#### Task instructions
Among the entries, which lines carry the string "destruct"? Copy every one.

[Stored data entries]

(** ** The caps *)

(** [lines] fit under the caps: never more rows than the line cap, and no more
    bytes than the byte cap unless one row alone holds them. *)
Definition lines_fit (max_lines max_bytes : nat) (lines : list RowSnapshot) : Prop :=
  (length lines <= max_lines)%nat
  /\ ((compute_retained_byte_count lines <= max_bytes)%nat \/ (length lines <= 1)%nat).

Lemma over_limits_fit max_lines max_bytes lines :
  is_over_limits max_lines max_bytes (length lines) (compute_retained_byte_count lines) = false
  <-> lines_fit max_lines max_bytes lines.
Proof.
  unfold is_over_limits, lines_fit. rewrite orb_false_iff, andb_false_iff, !Nat.ltb_ge. done.
Qed.

(** [kept] are the newest of [lines] that fit: no longer tail of them does. *)
Record keeps_newest (max_lines max_bytes : nat) (lines dropped kept : list RowSnapshot) : Prop :=
  { kn_split : lines = dropped ++ kept;
    kn_fit : lines_fit max_lines max_bytes kept;
    kn_longest : forall dropped' kept', lines = dropped' ++ kept' ->
      lines_fit max_lines max_bytes kept' -> (length kept' <= length kept)%nat }.

Lemma byte_count_cons line lines :
  compute_retained_byte_count (line :: lines)
  = (snapshot_text_byte_count line + compute_retained_byte_count lines)%nat.
Proof. done. Qed.

Lemma usize_sub_add a b : usize_sub (a + b) a = Some b.
Proof. unfold usize_sub. rewrite (proj2 (Nat.leb_le _ _)) by lia. f_equal. lia. Qed.

Lemma evict_lines_ok max_lines max_bytes lines :
  exists dropped kept,
    evict_lines max_lines max_bytes lines (compute_retained_byte_count lines)
      = Some (dropped, kept, compute_retained_byte_count kept)
    /\ keeps_newest max_lines max_bytes lines dropped kept.
Proof.
  induction lines as [|line lines IH].
  - exists [], []. split.
    + unfold evict_lines. by destruct (is_over_limits _ _ _ _).
    + split; [done|split; simpl; lia|]. intros d k E _. symmetry in E. by apply app_eq_nil in E as [_ ->].
  - destruct (is_over_limits max_lines max_bytes (length (line :: lines))
      (compute_retained_byte_count (line :: lines))) eqn:E.
    + destruct IH as (dropped & kept & He & [Hs Hf Hl]). exists (line :: dropped), kept. split.
      * cbn [evict_lines]. rewrite E, byte_count_cons, usize_sub_add. cbn [mbind option_bind]. by rewrite He.
      * split; [by rewrite Hs|done|]. intros [|x d] k Ek Hk.
        -- simpl in Ek. subst k. apply over_limits_fit in Hk. by rewrite Hk in E.
        -- injection Ek as _ Ek. by apply (Hl d k).
    + exists [], (line :: lines). split; [cbn [evict_lines]; by rewrite E|].
      split; [done|by apply over_limits_fit|]. intros d k Ek _. rewrite Ek, length_app. lia.
Qed.

(** The byte total is that of the lines, and the lines fit. *)
Record scrollback_ok (sb : Scrollback) : Prop :=
  { sb_bytes : retained_byte_count sb = compute_retained_byte_count (retained_lines sb);
    sb_fit : lines_fit (maximum_line_count sb) (maximum_byte_count sb) (retained_lines sb) }.

Definition with_lines (lines : list RowSnapshot) (total : N) (sb : Scrollback) : Scrollback :=
  MkScrollback lines (maximum_line_count sb) (maximum_byte_count sb) (compute_retained_byte_count lines) total.

Lemma evict_oldest_ok lines total sb :
  exists dropped kept,
    evict_oldest_lines_to_limits (with_lines lines total sb) = Some (dropped, with_lines kept total sb)
    /\ keeps_newest (maximum_line_count sb) (maximum_byte_count sb) lines dropped kept
    /\ scrollback_ok (with_lines kept total sb).
Proof.
  destruct (evict_lines_ok (maximum_line_count sb) (maximum_byte_count sb) lines) as (d & k & He & Hk).
  exists d, k. unfold evict_oldest_lines_to_limits, with_lines. cbn. rewrite He. cbn.
  split; [done|]. split; [done|]. split; [done|]. apply (kn_fit _ _ _ _ _ Hk).
Qed.

Lemma byte_count_app lines lines' :
  compute_retained_byte_count (lines ++ lines')
  = (compute_retained_byte_count lines + compute_retained_byte_count lines')%nat.
Proof. unfold compute_retained_byte_count. by rewrite fmap_app, sum_list_with_app. Qed.

Lemma push_with_lines row sb :
  retained_byte_count sb = compute_retained_byte_count (retained_lines sb) ->
  push_row_with_evicted row sb
  = (total ← u64_add (total_pushed_line_count sb) 1;
     evict_oldest_lines_to_limits (with_lines (retained_lines sb ++ [row]) total sb)).
Proof.
  intros Hb. unfold push_row_with_evicted, with_lines. rewrite byte_count_app, Hb.
  unfold compute_retained_byte_count at 3. cbn. by rewrite Nat.add_0_r.
Qed.

Lemma u64_add_ok a b : a + b < U64_MODULUS -> u64_add a b = Some (a + b).
Proof. intros H. unfold u64_add. by rewrite (proj2 (N.ltb_lt _ _) H). Qed.

(** At the line cap, the first row a push drops is the oldest one. *)
Lemma evict_full_lines max_lines max_bytes oldest lines :
  (max_lines < S (length lines))%nat ->
  evict_lines max_lines max_bytes (oldest :: lines) (compute_retained_byte_count (oldest :: lines))
  = ('(evicted, lines, byte_count) ← evict_lines max_lines max_bytes lines (compute_retained_byte_count lines);
     Some (oldest :: evicted, lines, byte_count)).
Proof.
  intros H. cbn [evict_lines]. unfold is_over_limits at 1. rewrite (proj2 (Nat.ltb_lt _ _)) by done.
  cbn [orb]. by rewrite byte_count_cons, usize_sub_add.
Qed.

Lemma lines_fit_tail max_lines max_bytes line lines :
  lines_fit max_lines max_bytes (line :: lines) -> lines_fit max_lines max_bytes lines.
Proof.
  unfold lines_fit. rewrite byte_count_cons. simpl. intros [H1 H2]. split; [lia|]. destruct H2; [left|right]; lia.
Qed.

#### Solution for this task
    + unfold evict_lines. by destruct (is_over_limits _ _ _ _).
  - destruct (is_over_limits max_lines max_bytes (length (line :: lines))
    + destruct IH as (dropped & kept & He & [Hs Hf Hl]). exists (line :: dropped), kept. split.
  destruct (evict_lines_ok (maximum_line_count sb) (maximum_byte_count sb) lines) as (d & k & He & Hk).
  unfold lines_fit. rewrite byte_count_cons. simpl. intros [H1 H2]. split; [lia|]. destruct H2; [left|right]; lia.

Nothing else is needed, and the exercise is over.